One hundred and fifty years ago, Austrian woman Sophie Entz was about to give birth. It would be the first child for her and husband, Josef. Sophie had given birth earlier, but the girl had died after a week. On December 4, 1875, she gave birth to a boy, René Karl Wilhelm Johann Josef Maria Rilke.
The world would know him as Rainer Maria Rilke. His path through life, however, was cut short by leukemia. He died in 1926, aged 51. Though born into a Catholic home, Rilke developed a view of the world and faith that was without denomination. It was luminously poetic, deeply personal and universally naturalistic. He saw everything as flow. Even statues through his eyes were rivers of depth and possibility. He was secretary to Auguste Rodin for several years and wrote of the sculptor and his work. It was around this time that the genesis of the book The Life of the Virgin Mary was born. He entered into the holy to extract the essence of what it meant to be human. This was his art throughout his life.

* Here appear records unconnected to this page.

Lemma plan_item_counted item : keeps counted (plan_item item).
Proof.
  intros before id s0 rows o g Hg Hl HP Hh. apply assures_ret; [apply _|done|].
  destruct (output_plan o item) as [o'|e] eqn:Hp; cbn [fst snd]; [|by split].
  split; [|split; [done|by eapply output_plan_counted]].
  destruct Hl as (r & Hr & Hrest). exists r. by rewrite (output_plan_fence _ _ _ Hp).
Qed.

Lemma keep_alive_counted : keeps counted output_keep_alive.
Proof. apply plans_keep_alive, counted_blind. Qed.

Create HintDb plans.
#[local] Hint Resolve plan_item_counted keep_alive_counted plans_fail : plans.

(** A computation whose parts each keep what is known. *)
Ltac then_keeps := apply (plans_bind _ _ _ (λ _, counted)); [auto with plans|].

Lemma plan_state_counted current entity_type entity_id state :
  keeps counted (plan_state current entity_type entity_id state).
Proof.
  unfold plan_state. apply (plans_bind _ _ _ (λ _, counted)); [by apply plans_result|]. intros items.
  apply (plans_bind _ _ _ (λ _, counted)); [apply plans_each; auto with plans|]. intros [].
  apply (plans_bind _ _ _ (λ _, counted)); [by apply counted_report|]. intros []. auto with plans.
Qed.

Lemma plan_states_counted fuel current diffing scope : ∀ streams state,
  keeps counted (plan_states fuel current diffing scope streams state).
Proof.
  induction fuel as [|fuel IH]; intros streams state; cbn [plan_states]; [apply plans_stuck|].
  apply (plans_bind _ _ _ (λ _, counted)); [apply plans_call, final_state_reads|].
  intros [[[[id encoded]|e] state']|]; [|apply plans_fail|by apply plans_ret].
  apply (plans_bind _ _ _ (λ _, counted)); [apply plan_state_counted|]. intros []. apply IH.
Qed.

Lemma plan_scopes_counted fuel current diffing scopes : ∀ streams,
  keeps counted (plan_scopes fuel current diffing scopes streams).
Proof.
  induction scopes as [|scope scopes IH]; intros streams; cbn [plan_scopes]; [by apply plans_ret|].
  apply (plans_bind _ _ _ (λ _, counted)); [apply plan_states_counted|]. intros streams'. apply IH.
Qed.

Lemma replay_commits_counted r projectors commits : ∀ index folds replay,
  keeps counted (replay_commits r projectors index folds replay commits).
Proof.
  induction commits as [|commit commits IH]; intros index folds replay; cbn [replay_commits];
    [by apply plans_ret|].
  apply (plans_bind _ _ _ (λ _, counted)).
  { destruct (_ =? _); [auto with plans|by apply plans_ret]. }
  intros []. destruct (fold_streams _ _ _) as [[[folds' streams]|e]|]; [|apply plans_fail|apply plans_stuck].
  apply (plans_bind _ _ _ (λ _, counted)); [by apply plans_result|]. intros items.
  apply (plans_bind _ _ _ (λ _, counted)); [by apply plans_result|]. intros replay'. apply IH.
Qed.

Lemma replay_history_counted r projectors events : keeps counted (replay_history r projectors events).
Proof.
  unfold replay_history. apply (plans_bind _ _ _ (λ _, counted)); [by apply plans_result|]. intros commits.
  apply (plans_bind _ _ _ (λ _, counted)); [apply replay_commits_counted|]. intros replay. by apply plans_ret.
Qed.

Lemma read_histories_counted fuel types : ∀ events,
  keeps counted (read_histories stream_all_events fuel types events).
Proof.
  induction types as [|entity_type types IH]; intros events; cbn [read_histories]; [by apply plans_ret|].
  apply (plans_bind _ _ _ (λ _, counted)); [apply plans_try, history_reads|]. intros history.
  then_keeps. intros []. apply IH.
Qed.

Lemma read_journal_types_counted fuel types : ∀ events,
  keeps counted (read_journal_types stream_all_events fuel types events).
Proof.
  induction types as [|entity_type types IH]; intros events; cbn [read_journal_types]; [by apply plans_ret|].
  destruct (events !! entity_type); [apply IH|].
  apply (plans_bind _ _ _ (λ _, counted)); [apply plans_try, batches_reads|]. intros found.
  then_keeps. intros []. apply IH.
Qed.

Lemma plan_journal_counted journal : keeps counted (plan_journal journal).
Proof.
  destruct journal as [state|]; [|by apply plans_ret]. unfold plan_journal.
  apply (plans_bind _ _ _ (λ _, counted)); [by apply counted_report|]. intros [].
  apply plans_each; auto with plans.
Qed.

Lemma plan_replayed_counted replayed : keeps counted (plan_replayed replayed).
Proof.
  destruct replayed as [[replay commits]|]; [|by apply plans_ret]. unfold plan_replayed.
  apply (plans_bind _ _ _ (λ _, counted)); [by apply counted_report|]. intros [].
  apply plans_each; auto with plans.
Qed.

(** ** Comparisons *)

Lemma sumZ_Permutation l k : l ≡ₚ k → sumZ l = sumZ k.
Proof. unfold sumZ. induction 1; simpl; lia. Qed.
Lemma decoded_sorted f (records : list (StreamRecord F64)) :
  StronglySorted (λ a b : Indexed, (a.1 < b.1)%nat) (decoded_wakeups f records).
Proof.
  unfold decoded_wakeups.
  assert (StronglySorted (λ a b : nat * StreamRecord F64, (a.1 < b.1)%nat) (imap pair records)) as Hs.
  { enough (∀ k, StronglySorted (λ a b : nat * StreamRecord F64, (a.1 < b.1)%nat)
      (imap (λ i r, ((k + i)%nat, r)) records)) as Hk by exact (Hk 0%nat).
    induction records as [|r records IH]; intros k; [constructor|]. rewrite imap_cons. constructor.
    - rewrite (imap_ext _ (λ i r, ((S k + i)%nat, r))); [apply IH|]. intros i x _. simpl. f_equal. lia.
    - apply Forall_forall. intros [j x] [i Hi]%list_elem_of_lookup. rewrite list_lookup_imap in Hi.
      destruct (records !! i); [|done]. simpl in *. injection Hi as <- <-. simpl. lia. }
  induction Hs as [|[i r] l Hs IH Hall]; simpl; [constructor|].
  destruct (journal_filter_matches f r); [|done]. destruct (decode_wakeup r) as [w|]; [|done].
  constructor; [done|]. apply Forall_forall. intros [j x] ([j' r'] & Hin & Heq)%list_elem_of_omap.
  rewrite Forall_forall in Hall. specialize (Hall _ Hin). simpl in *.
  destruct (journal_filter_matches f r'); [|done]. destruct (decode_wakeup r'); [|done].
  by injection Heq as <- <-.
Qed.
(** crates/evt/src/dynamodb.rs:1980-2073 [DynamoRepository::put_snapshot]

    [guards] and [rounds] are how often the guard may change and the marker be validated again. *)
Definition put_snapshot_loop (r : DynamoRepository) (snapshot : SerializedSnapshot) (snapshot_put : TransactWriteItem)
    (ttl : option Z) (refresh_guard : HeadAction) (fuel : nat) : nat → nat → HeadAction → DProg bool :=
  fix loop (guards : nat) : nat → HeadAction → DProg bool :=
    fix round (rounds : nat) (guard : HeadAction) : DProg bool :=
      await? cached := ensure_manifest_validated r fuel in
      await sent := call (TransactWriteItems (snapshot_items r cached guard snapshot_put)) in
      match sent with
      | Ok _ => Ret (Ok true)
      | Err err =>
          let codes := cancellation_reasons err in
          if condition_failed_at codes 0 then
            await invalidated := invalidate_manifest r in
            match rounds with
            | O => Ret (Err (sdk_error err))
            | S rounds => round rounds guard
            end
          else if condition_failed_at codes 1 then
            guard_failed r snapshot ttl refresh_guard guard
              (match guards with O => None | S guards => Some (λ guard, loop guards rounds guard) end)
          else if condition_failed_at codes 2 then Ret (Ok false)
          else
            Ret (Err match classify_cancellation 0 codes with
                     | Some CnThrottled => Transient (sdk_box err)
                     | Some CnConflict => Transient (TransactionConflict (sn_entity_id snapshot) (sdk_box err))
                     | _ => sdk_error err
                     end)
      end.

(** crates/evt/src/dynamodb.rs:1969-2074 [DynamoRepository::put_snapshot] *)
Definition dynamo_put_snapshot (r : DynamoRepository) (fuel : nat) (snapshot : SerializedSnapshot) : DProg bool :=
  await? checked := Ret (check_not_reserved (sn_entity_id snapshot)) in
  await? parts := snapshot_parts r snapshot in
  let '(guard, snapshot_put, ttl) := parts in
  put_snapshot_loop r snapshot snapshot_put ttl guard fuel MAX_SNAPSHOT_GUARD_RETRIES MAX_MARKER_REVALIDATIONS guard.

(** ** Compaction *)

(** crates/evt/src/dynamodb.rs:1519-1526 [DynamoRepository::event_keys_through] *)
Definition item_key (item : Item) : option Item :=
  match item !! "pk"%string, item !! "sk"%string with
  | Some pk, Some sk => Some (key_of pk sk)
  | _, _ => None
  end.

Rainer Maria Rilke saw everything as flow.Credit: Getty Images
One hundred years ago, the year before his death, Rilke wrote to translator Witold Hulewicz: “It is our task to imprint this temporary, perishable earth into ourselves so deeply, so painfully and passionately, that its essence can rise ‘invisibly’ inside us. We are the bees of the invisible. We wildly collect the honey of the visible, to store it in the great, golden hive of the invisible.”
The bees of the invisible. Notwithstanding the ecology of a bee’s life, and the consequence of its sting, it is an arresting image. To bee or not to bee? Perhaps not. This is the age of instant gratification, where the switch for everything everywhere is never turned off. Rilke, however, is the antithesis of this. To walk into the quiet woods of his world, that is, into his words, is to see him holding a lantern to the night. Many of his poems speak of silence. These days, silence is a foreign country. Being alone with your thoughts is an increasingly narrow bridge to contemplation.
Where did Rilke see faith? He had many observations, but in essence he saw creation and creator as part of the same wheel. “Religion is something infinitely simple, ingenuous. It is not knowledge, not content of feeling (for all content is admitted from the start, where a man comes to terms with life), it is not duty and not renunciation, it is not restriction: but in the infinite extent of the universe it is a direction of the heart.”
Yes.
Warwick McFadyen is a desk editor at The Age.